Given data:
Lemma lock_balanced l id w : covered w → balanced w (Registrar.set_lock l id w).
Proof.
  intros Hw. same_records.
  - intros who. unfold registered. cbn. destruct (Paras (registrar w) !! id) as [i|] eqn:E.
    + rewrite <-(insert_id (Paras (registrar w)) id i) at 1 by done. rewrite alter_insert_eq, sum_map_insert, E. cbn. lia.
    + by rewrite alter_id by (by rewrite E).
  - intros id' i. cbn. rewrite lookup_alter. case_decide; subst; [|by apply (am_paras _ (co_amounts _ Hw))].
    destruct (Paras (registrar w) !! id') as [i'|] eqn:E; cbn; [|done]. intros [= <-]. cbn. by eapply am_paras; [apply Hw|].
Qed.

Lemma on_paras_keeps m e w : covered w → keeps w (Registrar.on_paras m e).
Proof. intros Hw. unfold keeps, Registrar.on_paras. destruct (m (paras w)). by apply paras_balanced. Qed.

Lemma make_parachain_balanced env id w : covered w → balanced w (Registrar.make_parachain env id w).1.
Proof.
  intros Hw. apply keeps_get, keeps_ensure; [done|]. intros _. apply keeps_bind; [done|by apply on_paras_keeps|].
  intros _ w' Hw' _. by apply lock_balanced.
Qed.

Lemma make_parathread_balanced env id w : covered w → balanced w (Registrar.make_parathread env id w).1.
Proof. intros Hw. apply keeps_get, keeps_ensure; [done|]. intros _. by apply on_paras_keeps. Qed.

(** A deposit taken, changed or returned. *)
Lemma registered_insert w id who due a old :
  old = share (λ _ i, of_account a (manager i) (deposit i)) id (Paras (registrar w) !! id) →
  registered a (on_registrar (set_infos (insert id (mkParaInfo who due false))) w) = registered a w - old + of_account a who due.
Proof. intros ->. unfold registered. cbn. by rewrite sum_map_insert. Qed.

(** The entry of a para is replaced, and the reserve of its manager with it. *)
Lemma register_balanced w b id who due deposited :
  covered w → 0 ≤ due →
  (∀ a, share (λ _ i, of_account a (manager i) (deposit i)) id (Paras (registrar w) !! id) = of_account a who deposited) →
  (∀ a, reserved_balance a b = reserved_balance a (balances w) + of_account a who (due - deposited)) →
  balanced w (on_registrar (set_infos (insert id (mkParaInfo who due false))) (set_balances b w)).
Proof.
  intros [[] Hc] Hd Hs Hb. split.
  - split; cbn; try done. intros id' i. rewrite lookup_insert. case_decide; [by intros [= <-]|apply am_paras0].
  - intros a. cbn [balances on_registrar set_balances]. rewrite Hb. unfold claims.
    change (registered a (on_registrar ?f (set_balances b w))) with (registered a (on_registrar f w)).
    rewrite (registered_insert w id who due a _ eq_refl), Hs. unfold of_account, leased, bidding, funding, stranded. cbn.
    case_decide; lia.
Qed.
(* ===== verification/Ledger.v ===== *)
(** * A currency that satisfies the laws

    Accounts are numbers, a balance is a free and a reserved part, and an
    account below the existential deposit of 1 is removed.  It instantiates
    [Currency] and [CurrencyLaws] where a theorem about the common pallets is
    applied to a concrete chain. *)

From S2P Require Import Prelude.
From S2P Require Import Frame.
From S2P Require Import Paras.
From S2P Require Import CommonPallets.
Import Currency.

Module Ledger.

Abbreviation Account := nat (only parsing).
Abbreviation Balances := (Account → N * N).

Implicit Types (b : Balances) (a who source dest : Account) (x : Balance).

Definition free a b : Balance := Z.of_N (b a).1.
Definition held a b : Balance := Z.of_N (b a).2.
Definition set a (free held : Z) b : Balances := λ a', if decide (a' = a) then (Z.to_N free, Z.to_N held) else b a'.

Definition reserve who x b : option Balances :=
  if decide (0 ≤ x ≤ free who b) then Some (set who (free who b - x) (held who b + x) b) else None.

Definition unreserve who x b : Balances * Balance :=
  let moved := Z.max 0 (Z.min x (held who b)) in (set who (free who b + moved) (held who b - moved) b, x - moved).

Definition transfer source dest x (e : ExistenceRequirement) b : option Balances :=
  if decide (source = dest) then Some b
  else if decide (x ≤ free source b) then
    let b' := set dest (free dest b + x) (held dest b) b in
    if decide (1 ≤ free source b - x + held source b) then Some (set source (free source b - x) (held source b) b')
    else match e with KeepAlive => None | AllowDeath => Some (set source 0 0 b') end
  else None.

#[export] Instance ledger_currency : Currency Account Balances := {|
  free_balance := free; reserved_balance := held; existential_deposit := 1;
  Currency.reserve := reserve; Currency.unreserve := unreserve; Currency.transfer := transfer;
|}.

Lemma free_set a a' x y b : 0 ≤ x → free a (set a' x y b) = if decide (a = a') then x else free a b.
Proof. intros Hx. unfold free, set. case_decide; cbn; lia. Qed.

Lemma held_set a a' x y b : 0 ≤ y → held a (set a' x y b) = if decide (a = a') then y else held a b.
Proof. intros Hx. unfold held, set. case_decide; cbn; lia. Qed.

Lemma free_pos a b : 0 ≤ free a b.
Proof. unfold free. lia. Qed.

Lemma held_pos a b : 0 ≤ held a b.
Proof. unfold held. lia. Qed.

Ltac ledger :=
  repeat match goal with
  | b : Balances, a : Account |- _ =>
      lazymatch goal with
      | _ : 0 ≤ free a b |- _ => fail
      | _ => pose proof (free_pos a b); pose proof (held_pos a b)
      end
  end;
  repeat first [rewrite free_set by lia | rewrite held_set by lia]; repeat case_decide; subst; try done; try lia.

#[export] Instance ledger_laws : CurrencyLaws Account Balances.
Proof.
  split; cbn.
  - intros. apply held_pos.
  - intros. apply free_pos.
  - intros who x b b' a. unfold reserve. destruct (decide _); [|done]. intros [= <-] Hx. split; ledger.
  - intros who x b a Hx. unfold unreserve. cbn. split; ledger.
  - intros who x b b' a. unfold reserve. destruct (decide _); [|done]. intros [= <-]. ledger.
  - intros who x b a. unfold unreserve. cbn. ledger.
  - intros source dest x e b b' a. unfold transfer. destruct (decide (source = dest)) as [->|Hne].
    + intros [= <-] Ha Hx. split; ledger.
    + destruct (decide (x ≤ _)); [|done]; destruct (decide (1 ≤ _)); [|destruct e; [done|]]; intros [= <-] Ha Hx; split; ledger.
  - intros source dest x e b b'. unfold transfer. destruct (decide (source = dest)) as [->|Hne]; [done|].
    destruct (decide (x ≤ _)); [|done]; destruct (decide (1 ≤ _)); [|destruct e; [done|]]; intros [= <-] Ha Hx; split_and!; ledger.
  - intros source x e b b'. unfold transfer. rewrite decide_True by done. by intros [= <-].
  - intros source dest x b b'. unfold transfer. destruct (decide (source = dest)) as [->|Hne]; [done|].
    destruct (decide (x ≤ _)); [|done]. by destruct (decide (1 ≤ _)).
Qed.
End Ledger.
(** A call, which nobody signs with the account of a fund; the block hook of a
    pallet; or a change elsewhere that takes nothing from the funds. *)
Inductive step (p : StoragePolicy) w : World → Prop :=
| step_call env origin c :
    (∀ who i, ensure_signed origin = Some who → fund_account_id i ≠ who) →
    step p w (Accounting.dispatch code_hash_of ensure_parachain ensure_force ensure_initiate consts fund_account_id verify p env origin c w)
| step_slots env n : step p w (Slots.on_initialize consts env n w)
| step_auctions env n random w' : Auctions.on_initialize consts env n random w = Some w' → step p w w'
| step_crowdloan env n : step p w (Crowdloan.on_initialize consts fund_account_id env n w)
| step_outside x b :
    (∀ i, total (fund_account_id i) w ≤ total (fund_account_id i) (set_balances b w)) → step p w (set_paras x (set_balances b w)).

Context `{!CurrencyLaws A B} (Hmin : 0 ≤ existential_deposit ≤ MinContribution consts) (Hinj : Inj (=) (=) fund_account_id).
#[local] Abbreviation solvent := (solvent consts fund_account_id).
#[local] Abbreviation stays := (stays consts fund_account_id).

Lemma stays_calm {E X} exact (m : M World E X) w : solvent exact w → calm_at w m → stays exact w m.
Proof. intros Hw Hm. apply stays_solvent. by eapply solvent_calm. Qed.

(** Two paras swap their life cycles, funds and leases. *)
Lemma on_swap_solvent exact one other w : solvent exact w → solvent exact (on_swap one other w).
Proof. intros Hw. by eapply solvent_calm; [by apply (swap_solvent _ _ exact one other)|]. Qed.

Lemma registrar_swap_stays exact env (origin : O) id other w :
  solvent exact w → stays exact w (Registrar.swap ensure_parachain env origin id other).
Proof.
  intros Hw. pose proof (on_swap_solvent exact) as Hs. apply stays_solvent. unfold Registrar.swap.
  unfold mbind at 1, M_bind at 1, Registrar.ensure_root_para_or_owner. destruct (_ || _); [|done].
  assert (∀ f w', solvent exact w' → solvent exact (on_registrar (set_pending_swap f) w')) as Hr
    by (intros f w' Hw'; by eapply solvent_calm; [exact Hw'|]).
  assert (∀ q w', solvent exact w' → solvent exact (set_paras q w')) as Hq by (intros q w' Hw'; by eapply solvent_calm; [exact Hw'|]).
  destruct (decide (id = other)); [by apply Hr|]. unfold mbind, M_bind, get, lift.
  destruct (Registrar.lifecycle id w) as [l|]; cbn; [|done].
  destruct (decide _); [|by apply Hr]. destruct (Registrar.lifecycle other w) as [l'|]; cbn; [|done].
  destruct l, l'; cbn -[on_swap]; try done; apply Hr; unfold Registrar.do_thread_and_chain_swap; cbv zeta; by repeat first [apply Hs|apply Hq].
Qed.
(** * The node-graph effect-chain editor of glitch-lamp

    A shallow embedding of the chain model of the option page
    (makeNodeId, getDefaultPosition, ensurePositions, normalizeChainData,
    getMaxInputs, getEntryById, connectNodes, removeEffectById, addEffect,
    the effect-select change handlers, clampScale, clientToWorld and the
    wheel handler of setupZoom), with the properties the specification
    states about them; and of the handlers around it (the port clicks, the
    order buttons, the node drag, panning, the zoom slider, the inline
    editor of a numeric option and the chain that loadSettings builds),
    with properties read off the code.

    Conventions of the embedding.
    - The module-level variables of the script ([effectChain],
      [nodeIdCounter], [viewportState], [selectedOutput], the toast that is
      on display) are the fields of one record, [editor], that every
      operation takes and returns.
    - What the script reads from the page and never writes (which elements
      exist, the bounding box of the stage, the effect catalogue, the clock)
      is the record [page].
    - JS numbers are exact rationals ([Q]); array indices and the id counter
      are natural numbers. What is proved of the viewport is therefore
      proved of the arithmetic without rounding; the module [Double] has
      the wheel update on IEEE 754 doubles, to show where rounding tells.
    - None of the statements embedded here can raise (no property is read
      from [undefined]), so the operations are total functions. *)

From Stdlib Require Import QArith Qminmax Qround Lia Ascii.
From Stdlib Require PrimFloat.
From stdpp Require Import base decidable option list strings gmap pretty.

Local Open Scope string_scope.
Local Open Scope nat_scope.

(** ** Values *)

(** The JS values an id, an effect name or an input slot can take.  A hole
    of a sparse array reads as [JUndefined]. *)
Inductive jsval : Type :=
  | JUndefined
  | JNull
  | JStr (s : string).

Global Instance jsval_eq_dec : EqDecision jsval.
Proof. solve_decision. Defined.

Global Instance JStr_inj : Inj (=) (=) JStr.
Proof. by intros s1 s2 [= ->]. Qed.

(** [truthy v] is the JS test [if (v)]; [!v] is its negation. *)
Definition truthy (v : jsval) : bool :=
  match v with
  | JStr s => negb (String.eqb s "")
  | _ => false
  end.

(** The value of one option of a node: bool, number or string. *)
Inductive optval : Type :=
  | OBool (b : bool)
  | ONum (q : Q)
  | OStr (s : string).

(** A point [{x, y}]. *)
Record point : Type := Point { px : Q; py : Q }.

(** An entry of [effectChain], and also an entry of a persisted chain
    before it is normalized: a JS object whose fields may be missing.
    [options = None] and [position = None] are a falsy value. [inputs = None]
    is a value that is not an array: in a persisted entry any such value
    ([normalizeChainData] only asks [Array.isArray]), in an entry of
    [effectChain] the value [undefined], since every path that makes an
    entry gives it an array. *)
Record entry : Type := Entry {
  id : jsval;
  name : jsval;
  options : option (gmap string optval);
  inputs : option (list jsval);
  position : option point;
}.

Definition set_id (v : jsval) (e : entry) : entry :=
  Entry v (name e) (options e) (inputs e) (position e).
Definition set_name (v : jsval) (e : entry) : entry :=
  Entry (id e) v (options e) (inputs e) (position e).
Definition set_options (o : gmap string optval) (e : entry) : entry :=
  Entry (id e) (name e) (Some o) (inputs e) (position e).
Definition set_inputs (l : list jsval) (e : entry) : entry :=
  Entry (id e) (name e) (options e) (Some l) (position e).
Definition set_position (p : point) (e : entry) : entry :=
  Entry (id e) (name e) (options e) (inputs e) (Some p).

(** [e.inputs || []] *)
Definition inputs_or_empty (e : entry) : list jsval := default [] (inputs e).

(** [viewportState]: [{x, y, scale}]. *)
Record viewport : Type := Viewport { vx : Q; vy : Q; scale : Q }.

(** What [getBoundingClientRect()] returns. *)
Record rect : Type := Rect {
  rect_left : Q; rect_top : Q; rect_width : Q; rect_height : Q;
}.

(** An effect definition of the catalogue; the option schema plays no part
    in the chain model. *)
Record effectDef : Type := EffectDef {
  def_name : string;
  def_description : string;
}.

(** The page: what the script only reads. [now k] is what [Date.now()]
    returns when the [k]-th id of the session is made. *)
Record page : Type := Page {
  effectChainContainer : bool;
  chainListView : bool;
  chainListActive : bool;
  toastEl : bool;
  nodeStage : option rect;
  nodeViewport : bool;
  isMobile : bool;
  availableEffects : list effectDef;
  now : nat → N;
}.

(** The mutable state of the script. [toast] is the message on display,
    with its [isError] flag. *)
Record editor : Type := Editor {
  effectChain : list entry;
  nodeIdCounter : nat;
  viewportState : viewport;
  selectedOutput : jsval;
  contextMenuVisible : bool;
  toast : option (string * bool);
}.

Definition set_effectChain (c : list entry) (st : editor) : editor :=
  Editor c (nodeIdCounter st) (viewportState st) (selectedOutput st)
    (contextMenuVisible st) (toast st).
Definition set_nodeIdCounter (n : nat) (st : editor) : editor :=
  Editor (effectChain st) n (viewportState st) (selectedOutput st)
    (contextMenuVisible st) (toast st).
Definition set_viewportState (v : viewport) (st : editor) : editor :=
  Editor (effectChain st) (nodeIdCounter st) v (selectedOutput st)
    (contextMenuVisible st) (toast st).
Definition set_selectedOutput (v : jsval) (st : editor) : editor :=
  Editor (effectChain st) (nodeIdCounter st) (viewportState st) v
    (contextMenuVisible st) (toast st).
Definition set_toast (t : option (string * bool)) (st : editor) : editor :=
  Editor (effectChain st) (nodeIdCounter st) (viewportState st)
    (selectedOutput st) (contextMenuVisible st) t.
(* ===== verification/TickSpec.v ===== *)
(** * The contract of one tick (design, sections 3, 4.1 and 8)

    The abstract specification of the tick engine, independent of the
    code: every random draw is replaced by "some value in its range", so
    [product_step p sold q] relates a product [p] to every product [q] the
    tick may produce after a demand of [sold], and [tick_spec] relates the
    product list and the parameters to the next list and the aggregate.
    [TickEngine] proves that [runSimulationTick] refines it.  This file
    also proves what the contract alone guarantees: the stock invariant,
    and the restock rule of section 8. *)

From Stdlib Require Import ZArith Lia.
From stdpp Require Import base list decidable sets strings.
From S2P Require Import Prelude Types.

Local Open Scope Z_scope.
Local Open Scope string_scope.

(** Steps 2 and 3 of section 4.1. *)
Definition new_stock (p : Product) (sold : Z) : Z := Z.max 0 (p.(currentStock) - sold).

Definition restocks (p : Product) (sold : Z) : bool :=
  bool_decide (new_stock p sold <= p.(reorderLevel)).

Definition reorder_of (p : Product) (sold : Z) : Z :=
  if restocks p sold then p.(maxStock) - new_stock p sold else 0.

Definition stock_after (p : Product) (sold : Z) : Z :=
  if restocks p sold then p.(maxStock) else new_stock p sold.

Definition stocks_out (p : Product) (sold : Z) : bool :=
  bool_decide (new_stock p sold = 0).

(** The health status rule of section 3: [WARNING] iff the sensed
    temperature is more than 2 degrees (200 hundredths) from the ideal. *)
Definition status_of (ideal t : Z) : string :=
  if bool_decide (Z.abs (t - ideal) > 200) then "WARNING" else "OK".

(** One product in one tick, after a demand of [sold] (steps 1-5). *)
Record product_step (p : Product) (sold : Z) (q : Product) : Prop := {
  step_sold : 0 <= sold <= p.(demandRate);
  step_static : same_static p q;
  step_stock : q.(currentStock) = stock_after p sold;
  step_restock : if restocks p sold then is_Some q.(lastRestock)
                 else q.(lastRestock) = p.(lastRestock);
  step_temperature : p.(idealTemp) - 50 <= q.(sensors).(temperature) <= p.(idealTemp) + 50;
  step_humidity : 0 <= q.(sensors).(humidity) <= 1000;
  step_status : q.(status) = status_of p.(idealTemp) q.(sensors).(temperature)
}.

(** One tick: the products step with demands [solds]; the aggregate holds
    the running totals and a lead time within the configured bounds. *)
Record tick_spec (params : SimulationParams) (prev : list Product)
    (solds : list Z) (next : list Product) (agg : SimulationResult) : Prop := {
  tick_products : Forall3 product_step prev solds next;
  tick_demand : agg.(demand) = sumZ (λ s, s) solds;
  tick_inventory : agg.(inventory_level) = sumZ currentStock next;
  tick_reorder : agg.(reorder_quantity) = sumZ (uncurry reorder_of) (zip prev solds);
  tick_stockout : agg.(stockout) = countZ (uncurry stocks_out) (zip prev solds);
  tick_lead : params.(leadTimeMin) <= params.(leadTimeMax) →
              params.(leadTimeMin) <= agg.(lead_time_days) <= params.(leadTimeMax)
}.

(** A product whose reorder level covers a tick's largest demand, with
    its stock above that level and its capacity above it too: the seed
    catalog is made of such products. *)
Definition buffered (p : Product) : Prop :=
  product_wf p ∧ p.(demandRate) <= p.(reorderLevel) ∧
  p.(reorderLevel) < p.(currentStock) ∧ p.(reorderLevel) < p.(maxStock).

(** ** What the contract guarantees *)

Lemma new_stock_range p sold :
  product_wf p → 0 <= sold → 0 <= new_stock p sold <= p.(currentStock).
Proof. unfold product_wf, new_stock. lia. Qed.

Lemma stock_after_range p sold :
  product_wf p → 0 <= sold → 0 <= stock_after p sold <= p.(maxStock).
Proof.
  intros Hwf Hs. pose proof (new_stock_range p sold Hwf Hs).
  unfold product_wf, stock_after in *. destruct (restocks p sold); lia.
Qed.

Lemma product_step_wf p sold q :
  product_wf p → product_step p sold q → product_wf q.
Proof.
  intros Hwf [Hsold Hst Hstock _ _ _ _].
  destruct Hst as (_ & _ & _ & _ & _ & Hmax & _ & _ & Hrate).
  pose proof (stock_after_range p sold Hwf (proj1 Hsold)).
  unfold product_wf in *. rewrite Hstock, Hmax, Hrate. lia.
Qed.

Lemma tick_spec_wf params prev solds next agg :
  Forall product_wf prev → tick_spec params prev solds next agg →
  Forall product_wf next.
Proof.
  intros Hwf [Hsteps _ _ _ _ _]. revert Hwf.
  induction Hsteps as [|p sold q prev' solds' next' Hstep _ IH]; intros Hwf;
    inversion Hwf; subst; constructor; eauto using product_step_wf.
Qed.

Lemma restocks_true p sold :
  restocks p sold = true ↔ new_stock p sold <= p.(reorderLevel).
Proof. unfold restocks. by rewrite bool_decide_eq_true. Qed.

Lemma restocks_false p sold :
  restocks p sold = false ↔ p.(reorderLevel) < new_stock p sold.
Proof. unfold restocks. rewrite bool_decide_eq_false. lia. Qed.

Lemma reorder_of_range p sold :
  product_wf p → 0 <= sold → 0 <= reorder_of p sold <= p.(maxStock).
Proof.
  intros Hwf Hs. pose proof (new_stock_range p sold Hwf Hs).
  unfold product_wf, reorder_of in *. destruct (restocks p sold); lia.
Qed.

(** The totals the contract states are bounded by the catalogue:
    demand by the sum of the rates, inventory and reorders by the sum of
    the capacities, stockouts by the number of products. *)
Lemma steps_sum_bounds prev solds next :
  Forall product_wf prev → Forall3 product_step prev solds next →
  0 <= sumZ (λ s, s) solds <= sumZ demandRate prev ∧
  0 <= sumZ currentStock next <= sumZ maxStock prev ∧
  0 <= sumZ (uncurry reorder_of) (zip prev solds) <= sumZ maxStock prev ∧
  0 <= countZ (uncurry stocks_out) (zip prev solds) <= Z.of_nat (length prev).
Proof.
  intros Hwf Hsteps. revert Hwf.
  induction Hsteps as [|p sold q prev' solds' next' Hstep _ IH]; intros Hwf.
  - unfold_sums. simpl. lia.
  - apply Forall_cons in Hwf as [Hp Hwf]. specialize (IH Hwf).
    destruct Hstep as [Hsold _ Hstock _ _ _ _].
    pose proof (stock_after_range p sold Hp (proj1 Hsold)).
    pose proof (reorder_of_range p sold Hp (proj1 Hsold)).
    cbn [zip length uncurry]. unfold_sums. cbn [uncurry].
    destruct (stocks_out p sold); lia.
Qed.

(** A buffered product stays buffered and never runs out in a tick. *)
Lemma buffered_step p sold q : buffered p → product_step p sold q → buffered q.
Proof.
  intros Hb Hstep. pose proof (product_step_wf p sold q (proj1 Hb) Hstep) as Hwf.
  destruct Hstep as [Hsold Hst Hstock _ _ _ _].
  destruct Hst as (_ & _ & _ & _ & _ & Hmax & Hre & _ & Hrate).
  unfold buffered, stock_after, new_stock in *. rewrite Hstock, Hmax, Hre, Hrate.
  split; [done|]. destruct (restocks p sold) eqn:E; [lia|]. apply restocks_false in E.
  unfold new_stock in E. lia.
Qed.

Lemma buffered_no_stockout p sold :
  buffered p → 0 <= sold <= p.(demandRate) → stocks_out p sold = false.
Proof.
  intros Hb Hs. unfold stocks_out, new_stock, buffered in *.
  apply bool_decide_eq_false. lia.
Qed.

Lemma buffered_steps_no_stockout prev solds next :
  Forall buffered prev → Forall3 product_step prev solds next →
  countZ (uncurry stocks_out) (zip prev solds) = 0.
Proof.
  intros Hb Hsteps. revert Hb.
  induction Hsteps as [|p sold q prev' solds' next' Hstep _ IH]; intros Hb; [done|].
  apply Forall_cons in Hb as [Hp Hb]. cbn [zip]. rewrite countZ_cons. cbn [uncurry].
  rewrite (buffered_no_stockout p sold Hp (step_sold _ _ _ Hstep)), IH by done. done.
Qed.

Lemma initialProducts_buffered t1 t2 t3 : Forall buffered (initialProducts t1 t2 t3).
Proof. repeat constructor; unfold buffered, product_wf; simpl; lia. Qed.

#[export] Hint Resolve product_step_wf tick_spec_wf buffered_step : scsim.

What you have to do:
All that is needed is the exact run of lines above from the line containing "Proof. unfold product_wf, new_stock." through the line containing "Lemma product_step_wf p", both of them included.

Answer area:
Proof. unfold product_wf, new_stock. lia. Qed.

Lemma stock_after_range p sold :
  product_wf p → 0 <= sold → 0 <= stock_after p sold <= p.(maxStock).
Proof.
  intros Hwf Hs. pose proof (new_stock_range p sold Hwf Hs).
  unfold product_wf, stock_after in *. destruct (restocks p sold); lia.
Qed.

Lemma product_step_wf p sold q :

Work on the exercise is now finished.